ALSFELD. „Ich weiß nicht mehr, was 1972 war“, brüllt er ins Telefon. Und dann stand er – durch den Seiteneingang reingekommen – mit seinem ersten Wutausbruch des Abends auf der spärlich dekorierten Bühne: Thomas Freitag, der Altmeister des politischen Kabaretts. Diese Woche zu Gast in seiner Geburtsstadt Alsfeld, in die das Vogelsberger Gipfel Kabarett zum Ende seiner sechsten Spielzeit den brillanten Kabarettisten eingeladen hatte. Alsfeld, übrigens, sei die „Oase der Menschlichkeit“ oder anders „der Dalai Lama als Stadt“ – so sieht es zumindest Freitag, der als Fünfjähriger gegenüber dem Hessen-Stübbchen gewohnt hat.

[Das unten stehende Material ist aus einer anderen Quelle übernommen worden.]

(* ===== verification/Authz.v ===== *)
(** * The authorization interface

    The abstract meaning of "user [u] may do [p] in organization [o]" and the interface
    the feature services call ([audit.Authorizer]; the other packages use the organizations
    service through the same method).  [Organizations.v] implements it; the theorems of the
    clients hold for any implementation that satisfies the laws. *)
From S2P Require Import Prelude.
From S2P Require Import GoError.
From S2P Require Import Schema.
From S2P Require Import Store.
From S2P Require Import Logic.
From S2P Require Import Permissions.
From S2P Require Import Tenancy.
Local Open Scope string_scope.

(** The tenant a user resolves to: an active membership in an active organization, with a
    role of that organization. *)
Definition member_tenant (d : DB) (userID orgID : N) (t : Tenant) : Prop :=
  exists mid m org role,
    memberships d !! mid = Some m /\ OrganizationMembership_OrganizationID m = orgID /\
    OrganizationMembership_UserID m = userID /\ OrganizationMembership_Status m = "active" /\
    organizations d !! orgID = Some org /\ Organization_Status org = "active" /\
    roles d !! OrganizationMembership_RoleID m = Some role /\
    Role_OrganizationID role = orgID /\
    t = {| Tenant_OrganizationID := orgID; Tenant_MembershipID := OrganizationMembership_ID m;
           Tenant_RoleID := OrganizationMembership_RoleID m; Tenant_RoleName := Role_Name role |}.
(** The role holds the permission. *)
Definition grants (d : DB) (roleID : N) (permission : string) : Prop :=
  exists pid p, permissions d !! pid = Some p /\ Permission_Key p = permission /\
    (roleID, Permission_ID p) ∈ role_permissions d.
Definition authorized (d : DB) (userID orgID : N) (permission : string) (t : Tenant) : Prop :=
  member_tenant d userID orgID t /\ grants d (Tenant_RoleID t) permission.

(** Code that never changes the tables. *)
Definition reads `{Env} {A} (m : M A) : Prop := pres eq m.

Class Authorizer `{Env} := {
  Authorize : N -> N -> string -> M Tenant;
  Authorize_reads u o p : reads (Authorize u o p);
  Authorize_sound u o p w t w' : Authorize u o p w = (Ok t, w') -> authorized (w_db w) u o p t
}.

Create HintDb teamflow_ops.

Section gate.
Context `{Authorizer}.

Lemma Authorize_pres R `{!PreOrder R} u o p : pres R (Authorize u o p).
Proof. intros w. destruct (Authorize_reads u o p w) as [Ht Hd]. rewrite <- Hd. by split. Qed.

(** What a successful request says about its caller. *)
Lemma gate_Ok {A} u o p (k : Tenant -> M A) w a w' :
  bind (Authorize u o p) k w = (Ok a, w') ->
  exists t w1, authorized (w_db w) u o p t /\ w_db w1 = w_db w /\ k t w1 = (Ok a, w').
Proof.
  intros (t & w1 & E & Hk)%bind_Ok. exists t, w1. split_and!; [by eapply Authorize_sound| |done].
  destruct (Authorize_reads u o p w) as [_ Hd]. by rewrite E in Hd.
Qed.
End gate.
#[export] Hint Resolve Authorize_pres : teamflow_frame.

(** A failed request leaves the tables as they were: [keeps_on_error m]. *)
Definition keeps_on_error `{Env} {A} (m : M A) : Prop :=
  forall w e w', m w = (Err e, w') -> w_db w' = w_db w.
Section atomic.
Context `{Env}.
Lemma reads_keeps {A} (m : M A) : reads m -> keeps_on_error m.
Proof. intros Hm w e w' E. destruct (Hm w) as [_ Hd]. by rewrite E in Hd. Qed.
(** Reads first, then one transaction, then pure post-processing. *)
Lemma keeps_bind_reads {A B} (m : M A) (k : A -> M B) :
  reads m -> (forall a, keeps_on_error (k a)) -> keeps_on_error (bind m k).
Proof.
  intros Hm Hk w e w'. unfold bind. destruct (Hm w) as [_ Hd].
  destruct (m w) as [[a|e1] w1]; simpl in *; intros E.
  - rewrite (Hk _ _ _ _ E). done.
  - by simplify_eq.
Qed.
Lemma keeps_bind_ret {A B} (m : M A) (f : A -> B) :
  keeps_on_error m -> keeps_on_error (bind m (fun a => ret (f a))).
Proof. intros Hm w e w'. unfold bind. destruct (m w) as [[a|e1] w1] eqn:E; intros; simplify_eq/=. eauto. Qed.
Lemma keeps_map_err {A} f (m : M A) : keeps_on_error m -> keeps_on_error (map_err f m).
Proof. intros Hm w e w'. unfold map_err. destruct (m w) as [[a|e1] w1] eqn:E; intros; simplify_eq/=. eauto. Qed.
Lemma keeps_tx {A} o (fn : M A) : pres (fun _ _ => True) fn -> keeps_on_error (WithTenantTx o fn).
Proof. intros Hp w e w' E. by eapply WithTenantTx_Err. Qed.
End atomic.

(** ** The contract of a tenant operation

    What every operation of a feature service promises: it succeeds only for a caller with
    the permission; it cannot reach another organization's data; if it fails, it has changed
    nothing.  All three hold under any pattern of failures, and whether or not the database
    enforces row-level security. *)
Definition granted `{Env} {A} (u o : N) (p : string) (m : M A) : Prop := forall w a w',
  m w = (Ok a, w') -> exists t, authorized (w_db w) u o p t.
Record tenant_op `{Env} {A} (u o : N) (p : string) (m : M A) : Prop := {
  op_granted : granted u o p m;
  op_isolated : pres (same_outside o) m;
  op_atomic : keeps_on_error m
}.
(** So for a caller without the permission it fails and the tables stay as they are. *)
Lemma op_mediated `{Env} {A} u o p (m : M A) w : tenant_op u o p m ->
  (forall t, ~ authorized (w_db w) u o p t) -> exists e, (m w).1 = Err e /\ w_db (m w).2 = w_db w.
Proof.
  intros [Hg _ Ha] Hn. destruct (m w) as [[a|e] w1] eqn:E; [|exists e; split; [done|by eapply Ha]].
  destruct (Hg w a w1 E) as [t Ht]. by destruct (Hn t).
Qed.

Section contract.
Context `{Authorizer}.
(** The shape of every operation: the gate, one tenant transaction, pure results. *)
Lemma tenant_op_gate {A} u o p (k : Tenant -> M A) :
  (forall t, pres (same_outside o) (k t)) -> (forall t, keeps_on_error (k t)) ->
  tenant_op u o p (bind (Authorize u o p) k).
Proof.
  intros Hp Hk. split.
  - intros w a w' (t & w1 & Ht & _)%gate_Ok. by exists t.
  - pres_auto.
  - apply keeps_bind_reads; [apply Authorize_reads|done].
Qed.
(** Operations are functions of the world: equal ones have the same contract. *)
Lemma tenant_op_ext {A} u o p (m m' : M A) :
  (forall w, m w = m' w) -> tenant_op u o p m -> tenant_op u o p m'.
Proof.
  intros Heq [Hm Hi Ha]. split.
  - intros w a w'. rewrite <- Heq. apply Hm.
  - intros w. rewrite <- Heq. apply Hi.
  - intros w e w'. rewrite <- Heq. apply Ha.
Qed.
End contract.
Lemma pres_weaken `{Env} (R R' : relation DB) {A} (m : M A) :
  (forall d d', R d d' -> R' d d') -> pres R m -> pres R' m.
Proof. intros HR Hm w. destruct (Hm w). split; auto. Qed.
Lemma pres_True `{Env} o {A} (m : M A) : pres (same_outside o) m -> pres (fun _ _ => True) m.
Proof. by apply pres_weaken. Qed.
Lemma keeps_reject `{Env} b e : keeps_on_error (reject_if b e).
Proof. unfold reject_if, keeps_on_error, fail, ret. destruct b; congruence. Qed.
Lemma keeps_ret `{Env} {A} (a : A) : keeps_on_error (ret a).
Proof. intros w e w'. unfold ret. congruence. Qed.

(** One tenant transaction whose body stays inside the organization. *)
Lemma keeps_tenant_tx `{Env} o {A} (fn : M A) :
  pres (same_outside o) fn -> keeps_on_error (WithTenantTx o fn).
Proof. intros Hp. by eapply keeps_tx, pres_True. Qed.

Ltac keeps_step :=
  match goal with
  | |- keeps_on_error (WithTenantTx _ _) => apply keeps_tenant_tx
  | |- keeps_on_error (wrapf _ _) => apply keeps_map_err
  | |- keeps_on_error (map_err _ _) => apply keeps_map_err
  | |- keeps_on_error (bind _ (fun a => ret _)) => apply keeps_bind_ret
  end.
(** The contract of one operation: name the steps, the frame lemmas do the rest. *)
Ltac tenant_op_auto :=
  apply tenant_op_gate; intros ?; [pres_auto | repeat keeps_step; pres_auto].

Freitag hielt was er versprach: Er jonglierte in hohem Tempo mit literarischen und politischen Zitaten und schlüpfte dabei immer wieder meisterhaft in verschiedene Rollen – beispielsweise in die des Fritten-Siggis, des Stadtbibliothekaren Schüttlöfflers, des Bank-Angestellten Frank Webers oder des bayrischen Landwirtes, der zu seinem Entsetzen künftig laut parteipolitischer Entscheidung mit seinen beneidenswert großen Daumen seine Stammtischparolen twittern soll, lieber aber im Suff in einer Parallelwelt wäre als in einer Digitalwelt. Nicht grundlos griff der Vollblutmime in der ausverkauften Aula der Albert-Schweitzer-Schule Alsfeld auf echte, vermeintlich einfache Menschen zurück – aufgrund der fachlich, intellektuellen und charakterlichen Substanzlosigkeit der aktuellen Politikerführungsriege sei er quasi dazu gezwungen. Wobei, auch letztere – angeführt von Mutti Merkel, deren Beruf er immer noch nicht kenne – gewohnt humoristisch-bissig ihr Fett weg bekamen.

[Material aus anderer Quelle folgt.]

(** A task cannot be reassigned across a tenant boundary: when an update that sets the
    assignee succeeds with a change, the new assignee is nobody or an active member of the
    organization. *)
Theorem Update_assignee (u o id : N) (inp : UpdateInput) (v : option N) (w : World) (t : Task) (w' : World) :
  Update u o id inp w = (Ok t, w') -> UI_AssigneeID inp = SetTo v -> w_db w' <> w_db w ->
  Task_AssigneeID t = v /\ match v with None => True | Some a => active_member (w_db w) o a end.
Proof.
  unfold Update. intros (tn & w1 & _ & Hd1 & E)%gate_Ok Hset Hne.
  apply bind_Ok in E as (t' & w2 & E%wrapf_Ok & E'). apply ret_Ok in E' as [<- <-]. unfold toDTO.
  apply WithTenantTx_Ok in E as (wa & wb & tx & E & Hda & _ & _ & Hd' & _).
  rewrite Hd', <- Hd1, <- Hda in *. clear Hd' Hda Hd1. unfold update_body in E.
  apply bind_Ok in E as (cur & w3 & (-> & Hcur & Ho)%task_for_update_Ok & E).
  destruct (apply inp (fieldsFromTask cur)) as [next changed] eqn:Ea.
  apply bind_Ok in E as ([] & w4 & [Hv <-]%task_reject_Ok & E).
  destruct changed as [|c0 cs]; [by apply ret_Ok in E as [_ <-]|].
  rewrite Hset in E. simpl in E. apply bind_Ok in E as ([] & w5 & [Hd5 Hact]%ensureAssignee_Ok & E).
  apply bind_Ok in E as (x & w6 & Eu%map_err_Ok & E).
  apply bind_Ok in E as ([] & w7 & _ & E). apply ret_Ok in E as [<- _].
  injection Ea as Hn _. rewrite <- Hn in *. simpl in Hact. rewrite Hset in Hact. simpl in Hact.
  stmt_ok Eu. rewrite Hset. simpl. done.
Qed.
End results.
Definition demo_task_DB : DB :=
  set_projects {[80%N := {| Project_ID := 80; Project_OrganizationID := 1; Project_TeamID := None; Project_Name := "p";
     Project_Description := None; Project_Status := "planning"; Project_Priority := "low";
     Project_StartDate := None; Project_DueDate := None; Project_CreatedBy := 1;
     Project_CreatedAt := 0; Project_UpdatedAt := 0 |}]}
    (set_tasks {[90%N := {| Task_ID := 90; Task_OrganizationID := 1; Task_ProjectID := 80; Task_Title := "t";
       Task_Description := None; Task_Status := "todo"; Task_Priority := "low"; Task_AssigneeID := None;
       Task_DueDate := None; Task_CreatedBy := 1; Task_CreatedAt := 0; Task_UpdatedAt := 0 |}]}
    (set_permissions {[50%N := demo_permission 50 "tasks.update"; 51%N := demo_permission 51 "tasks.create"]}
       demo_DB)).
Definition demo_create : CreateInput :=
  {| CI_Title := " T "; CI_Description := None; CI_Status := ""; CI_Priority := ""; CI_AssigneeID := Some 3%N;
     CI_DueDate := None |}.
Definition demo_assign : UpdateInput :=
  {| UI_Title := None; UI_Description := Unset; UI_Status := None; UI_Priority := None;
     UI_AssigneeID := SetTo (Some 3%N); UI_DueDate := Unset |}.
Lemma Create_Ok_witness :
  exists t w', @Create demo (@organizations_Authorizer demo) 1 1 80 demo_create (demo_world demo_task_DB) = (Ok t, w') /\
    Task_OrganizationID t = 1%N.
Proof.
  destruct (@Create demo (@organizations_Authorizer demo) 1 1 80 demo_create (demo_world demo_task_DB)) as [r w'] eqn:E.
  assert (Hr : exists t, r = Ok t) by (apply (f_equal fst) in E; vm_compute in E; subst r; eexists; reflexivity).
  destruct Hr as [t ->].
  destruct (@Create_Ok demo (@organizations_Authorizer demo) 1 1 80 demo_create (demo_world demo_task_DB) t w' E)
    as (_ & _ & Ho & _).
  exists t, w'. split; [reflexivity|exact Ho].
Defined.
Lemma Update_assignee_witness :
  exists t w', @Update demo (@organizations_Authorizer demo) 1 1 90 demo_assign (demo_world demo_task_DB) = (Ok t, w') /\
    Task_AssigneeID t = Some 3%N.
Proof.
  destruct (@Update demo (@organizations_Authorizer demo) 1 1 90 demo_assign (demo_world demo_task_DB)) as [r w'] eqn:E.
  assert (Hr : exists t, r = Ok t) by (apply (f_equal fst) in E; vm_compute in E; subst r; eexists; reflexivity).
  destruct Hr as [t ->].
  destruct (@Update_assignee demo (@organizations_Authorizer demo) 1 1 90 demo_assign (Some 3%N)
              (demo_world demo_task_DB) t w' E eq_refl) as [Ha _].
  - intros Hd. apply (f_equal (fun d => Task_AssigneeID <$> tasks d !! 90%N)) in Hd.
    apply (f_equal snd) in E. simpl in E. rewrite <- E in Hd. vm_compute in Hd. discriminate.
  - exists t, w'. split; [reflexivity|exact Ha].
Defined.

Trüffelsuche nach Ausbildungsnachweisen

Zurück zur Einstiegsszene: Die Bürokratie ist ein penibler Tagebuchautor. Fehlen am Ende eines Arbeitslebens einige Seiten für den Rentenbescheid, gilt es die Zeitlücken zu schließen. Doch diese führen zu einer Suche, die einer Trüffeljagd gleicht: man wühlt in Kisten und Kartons und kramt so die eine oder andere Erinnerung hervor. Thomas Freitag hat daraus zu seinem 40-jährigen Bühnenjubiläum ein großartiges Programm gemacht: „Das Beste – die Jubiläumsedition“. Immer wieder fallen Jahreszahlen, die Freitag zu Seitenhieben auf die Politik nutzt. „1982 – was weiß ich, was ich da gemacht habe! Ein Ausbildungsnachweis fehlt? Unserer Regierung fehlt der doch regelmäßig!“ Doch dies war erst die Aufwärmphase.

Freitag beschränkte sich glücklicherweise in seiner Auswahl aus vier Jahrzehnten Bühnenpräsenz nicht darauf, herausragende Nummern zu recyceln, er zog nicht nur eine Zwischenbilanz, sondern er bezog auch ganz klar Stellung zu aktuellen politischen und gesellschaftlichen Ungereimt- und Ungerechtigkeiten. Er wetterte gegen die Bürokratie, Staatsverschuldung und Bankenkrise solidarisierte sich mit Hartz IV-Empfängern, entlarvte Macht und Profitgier und schimpfte natürlich auch genügend über Politiker – wie beispielsweise über die „Kampfdrohne aus Hannover“, Bundesverteidigungsministerin Ursula von der Leyen, die als „vielseitig begabte Karrierefrau“ mit großem Interesse die Auslandsaufenthalte der Bundeswehr familienfreundlich gestalten wolle: „Vor Ort eine Kita einrichten heißt auf gut Deutsch, während die lieben Kleinen in der Kita sitzen, spielen Mutti und Vati draußen Krieg!“ – oder wie wäre es gleich damit, Legoland anzugreifen?!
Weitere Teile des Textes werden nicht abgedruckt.